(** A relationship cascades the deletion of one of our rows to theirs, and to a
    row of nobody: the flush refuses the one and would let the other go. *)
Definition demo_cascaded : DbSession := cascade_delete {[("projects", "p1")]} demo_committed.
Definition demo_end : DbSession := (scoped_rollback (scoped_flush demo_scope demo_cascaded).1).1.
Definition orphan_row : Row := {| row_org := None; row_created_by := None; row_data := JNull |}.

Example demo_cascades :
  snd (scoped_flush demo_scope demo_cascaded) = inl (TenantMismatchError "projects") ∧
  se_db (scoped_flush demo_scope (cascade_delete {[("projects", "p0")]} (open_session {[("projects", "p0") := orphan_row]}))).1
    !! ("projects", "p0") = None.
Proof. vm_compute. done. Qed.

·····

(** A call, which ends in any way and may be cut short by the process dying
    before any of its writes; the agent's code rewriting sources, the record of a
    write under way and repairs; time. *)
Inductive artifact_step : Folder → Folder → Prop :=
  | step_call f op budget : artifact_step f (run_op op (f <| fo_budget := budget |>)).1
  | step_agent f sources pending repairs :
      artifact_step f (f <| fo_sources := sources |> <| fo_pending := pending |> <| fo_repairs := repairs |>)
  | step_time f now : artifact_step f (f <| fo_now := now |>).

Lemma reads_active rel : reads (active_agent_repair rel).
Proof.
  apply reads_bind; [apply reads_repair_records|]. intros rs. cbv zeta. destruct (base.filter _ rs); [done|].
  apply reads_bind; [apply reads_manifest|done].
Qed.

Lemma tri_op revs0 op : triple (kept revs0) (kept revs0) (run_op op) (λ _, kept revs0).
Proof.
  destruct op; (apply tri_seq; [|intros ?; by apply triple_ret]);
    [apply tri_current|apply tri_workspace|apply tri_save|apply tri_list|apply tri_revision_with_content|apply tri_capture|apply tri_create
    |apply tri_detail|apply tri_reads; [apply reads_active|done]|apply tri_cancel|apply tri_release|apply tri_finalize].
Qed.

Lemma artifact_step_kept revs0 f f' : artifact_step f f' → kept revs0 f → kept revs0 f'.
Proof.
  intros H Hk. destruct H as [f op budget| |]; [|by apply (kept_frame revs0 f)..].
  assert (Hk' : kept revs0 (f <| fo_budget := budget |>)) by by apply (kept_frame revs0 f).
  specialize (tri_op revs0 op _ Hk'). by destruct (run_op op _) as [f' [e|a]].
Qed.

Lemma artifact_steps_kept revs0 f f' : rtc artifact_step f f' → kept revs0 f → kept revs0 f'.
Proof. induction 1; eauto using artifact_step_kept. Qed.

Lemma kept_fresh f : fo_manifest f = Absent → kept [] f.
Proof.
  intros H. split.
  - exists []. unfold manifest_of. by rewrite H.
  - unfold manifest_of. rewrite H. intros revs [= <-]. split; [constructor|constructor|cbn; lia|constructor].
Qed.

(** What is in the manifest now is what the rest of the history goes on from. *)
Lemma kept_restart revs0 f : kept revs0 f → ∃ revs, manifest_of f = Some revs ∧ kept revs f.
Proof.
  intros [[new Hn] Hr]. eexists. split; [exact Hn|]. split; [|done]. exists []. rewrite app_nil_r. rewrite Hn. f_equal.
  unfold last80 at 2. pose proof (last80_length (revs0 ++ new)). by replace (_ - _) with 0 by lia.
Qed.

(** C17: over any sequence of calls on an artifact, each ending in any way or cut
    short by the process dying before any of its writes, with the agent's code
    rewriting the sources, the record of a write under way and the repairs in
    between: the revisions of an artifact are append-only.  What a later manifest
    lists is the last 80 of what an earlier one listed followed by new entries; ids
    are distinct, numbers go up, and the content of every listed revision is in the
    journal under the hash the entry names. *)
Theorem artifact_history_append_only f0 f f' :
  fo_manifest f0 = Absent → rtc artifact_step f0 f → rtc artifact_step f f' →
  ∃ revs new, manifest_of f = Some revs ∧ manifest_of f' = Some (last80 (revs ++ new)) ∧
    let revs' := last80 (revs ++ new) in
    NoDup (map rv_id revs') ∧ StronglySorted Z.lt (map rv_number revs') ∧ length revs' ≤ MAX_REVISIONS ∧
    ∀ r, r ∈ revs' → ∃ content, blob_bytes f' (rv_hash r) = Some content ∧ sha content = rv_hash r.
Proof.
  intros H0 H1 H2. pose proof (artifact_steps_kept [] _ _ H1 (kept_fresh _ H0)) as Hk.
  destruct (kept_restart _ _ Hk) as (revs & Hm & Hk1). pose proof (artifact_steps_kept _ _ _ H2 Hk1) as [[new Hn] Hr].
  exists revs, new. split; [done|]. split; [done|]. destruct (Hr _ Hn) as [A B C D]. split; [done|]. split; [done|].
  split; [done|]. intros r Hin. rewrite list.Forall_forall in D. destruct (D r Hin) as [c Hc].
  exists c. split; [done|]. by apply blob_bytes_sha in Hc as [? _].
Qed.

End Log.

·····

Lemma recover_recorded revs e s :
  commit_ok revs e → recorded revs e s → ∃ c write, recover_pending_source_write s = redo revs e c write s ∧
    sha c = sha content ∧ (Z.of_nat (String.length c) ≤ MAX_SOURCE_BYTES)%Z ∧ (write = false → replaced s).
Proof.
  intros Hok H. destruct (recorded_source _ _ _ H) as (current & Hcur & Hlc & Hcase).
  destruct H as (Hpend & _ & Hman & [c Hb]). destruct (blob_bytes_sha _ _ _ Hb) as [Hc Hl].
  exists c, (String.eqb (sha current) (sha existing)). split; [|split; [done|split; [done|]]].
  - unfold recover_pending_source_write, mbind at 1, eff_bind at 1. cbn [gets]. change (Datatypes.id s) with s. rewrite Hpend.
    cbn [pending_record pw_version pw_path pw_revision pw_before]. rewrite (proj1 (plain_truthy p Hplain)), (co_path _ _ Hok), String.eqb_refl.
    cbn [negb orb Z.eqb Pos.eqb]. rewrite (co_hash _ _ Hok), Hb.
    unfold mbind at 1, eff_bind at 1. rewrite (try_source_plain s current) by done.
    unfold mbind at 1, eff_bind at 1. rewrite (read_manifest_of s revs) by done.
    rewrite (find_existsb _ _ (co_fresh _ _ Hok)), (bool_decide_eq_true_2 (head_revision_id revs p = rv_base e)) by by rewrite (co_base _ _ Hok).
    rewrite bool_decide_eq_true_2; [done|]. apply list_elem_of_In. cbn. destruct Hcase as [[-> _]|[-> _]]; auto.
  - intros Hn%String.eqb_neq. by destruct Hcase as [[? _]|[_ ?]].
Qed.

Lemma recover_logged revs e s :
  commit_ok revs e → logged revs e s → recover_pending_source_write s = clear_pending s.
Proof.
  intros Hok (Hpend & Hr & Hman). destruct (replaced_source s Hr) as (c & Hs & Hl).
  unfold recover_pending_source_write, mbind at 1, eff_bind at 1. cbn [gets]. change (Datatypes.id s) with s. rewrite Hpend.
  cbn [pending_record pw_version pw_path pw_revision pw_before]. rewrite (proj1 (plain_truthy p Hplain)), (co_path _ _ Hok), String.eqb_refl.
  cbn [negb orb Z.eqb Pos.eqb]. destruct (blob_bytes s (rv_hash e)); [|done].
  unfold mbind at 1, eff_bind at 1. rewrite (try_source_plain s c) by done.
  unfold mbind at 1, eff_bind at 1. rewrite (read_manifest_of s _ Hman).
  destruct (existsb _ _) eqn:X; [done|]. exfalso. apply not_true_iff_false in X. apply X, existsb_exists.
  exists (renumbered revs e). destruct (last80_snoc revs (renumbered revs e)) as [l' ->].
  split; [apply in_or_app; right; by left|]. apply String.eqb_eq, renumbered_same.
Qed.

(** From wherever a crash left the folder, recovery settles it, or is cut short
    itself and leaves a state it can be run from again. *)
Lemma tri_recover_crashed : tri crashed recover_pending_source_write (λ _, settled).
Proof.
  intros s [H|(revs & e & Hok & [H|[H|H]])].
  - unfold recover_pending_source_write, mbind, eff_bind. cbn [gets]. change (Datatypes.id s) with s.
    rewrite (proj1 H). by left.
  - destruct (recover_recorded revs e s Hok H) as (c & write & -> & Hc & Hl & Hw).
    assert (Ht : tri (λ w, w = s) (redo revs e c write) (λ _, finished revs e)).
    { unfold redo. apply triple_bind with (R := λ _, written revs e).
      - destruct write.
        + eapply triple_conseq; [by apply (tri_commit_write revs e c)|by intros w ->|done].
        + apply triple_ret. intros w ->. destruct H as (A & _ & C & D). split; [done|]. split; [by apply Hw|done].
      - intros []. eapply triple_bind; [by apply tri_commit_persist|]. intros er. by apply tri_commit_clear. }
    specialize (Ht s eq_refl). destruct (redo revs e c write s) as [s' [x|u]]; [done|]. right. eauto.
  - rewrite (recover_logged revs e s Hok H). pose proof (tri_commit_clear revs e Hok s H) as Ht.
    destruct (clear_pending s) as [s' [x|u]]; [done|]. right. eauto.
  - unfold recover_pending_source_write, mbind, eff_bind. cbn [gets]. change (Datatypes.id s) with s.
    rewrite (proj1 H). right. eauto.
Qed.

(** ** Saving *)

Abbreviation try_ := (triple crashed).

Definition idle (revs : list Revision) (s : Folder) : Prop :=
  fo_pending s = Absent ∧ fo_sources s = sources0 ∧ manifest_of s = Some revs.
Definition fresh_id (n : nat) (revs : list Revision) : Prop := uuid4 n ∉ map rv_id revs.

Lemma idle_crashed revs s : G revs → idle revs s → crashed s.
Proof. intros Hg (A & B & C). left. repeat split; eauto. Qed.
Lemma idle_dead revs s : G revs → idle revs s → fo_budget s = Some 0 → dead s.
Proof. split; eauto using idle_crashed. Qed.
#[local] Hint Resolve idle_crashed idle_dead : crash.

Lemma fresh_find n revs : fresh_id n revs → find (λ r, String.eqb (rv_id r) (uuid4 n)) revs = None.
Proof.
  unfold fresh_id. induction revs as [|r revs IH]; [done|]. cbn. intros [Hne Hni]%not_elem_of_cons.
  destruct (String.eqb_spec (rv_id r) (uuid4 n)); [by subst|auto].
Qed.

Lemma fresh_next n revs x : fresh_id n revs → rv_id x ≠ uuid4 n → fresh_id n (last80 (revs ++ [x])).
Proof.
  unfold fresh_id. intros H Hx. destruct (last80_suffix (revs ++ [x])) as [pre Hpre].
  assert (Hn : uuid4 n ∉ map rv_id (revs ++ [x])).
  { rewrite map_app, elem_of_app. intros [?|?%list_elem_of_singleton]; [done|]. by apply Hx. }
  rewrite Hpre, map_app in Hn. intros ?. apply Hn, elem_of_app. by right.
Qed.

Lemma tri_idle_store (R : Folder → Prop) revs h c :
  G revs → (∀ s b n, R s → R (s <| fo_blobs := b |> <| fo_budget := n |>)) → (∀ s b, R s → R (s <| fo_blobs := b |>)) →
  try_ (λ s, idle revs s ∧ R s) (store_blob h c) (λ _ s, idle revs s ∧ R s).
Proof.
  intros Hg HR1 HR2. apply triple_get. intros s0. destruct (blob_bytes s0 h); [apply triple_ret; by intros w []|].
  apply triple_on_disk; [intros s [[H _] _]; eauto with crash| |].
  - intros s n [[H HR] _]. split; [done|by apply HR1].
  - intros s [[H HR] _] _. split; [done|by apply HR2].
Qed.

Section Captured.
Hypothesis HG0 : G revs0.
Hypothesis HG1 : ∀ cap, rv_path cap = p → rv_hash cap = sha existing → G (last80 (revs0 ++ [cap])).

·····

Everything from the line with "Section Captured." through the line with "Hypothesis HG1 : ∀" in the listing above must be retyped exactly, with nothing added.

Section Captured.
Hypothesis HG0 : G revs0.
Hypothesis HG1 : ∀ cap, rv_path cap = p → rv_hash cap = sha existing → G (last80 (revs0 ++ [cap])).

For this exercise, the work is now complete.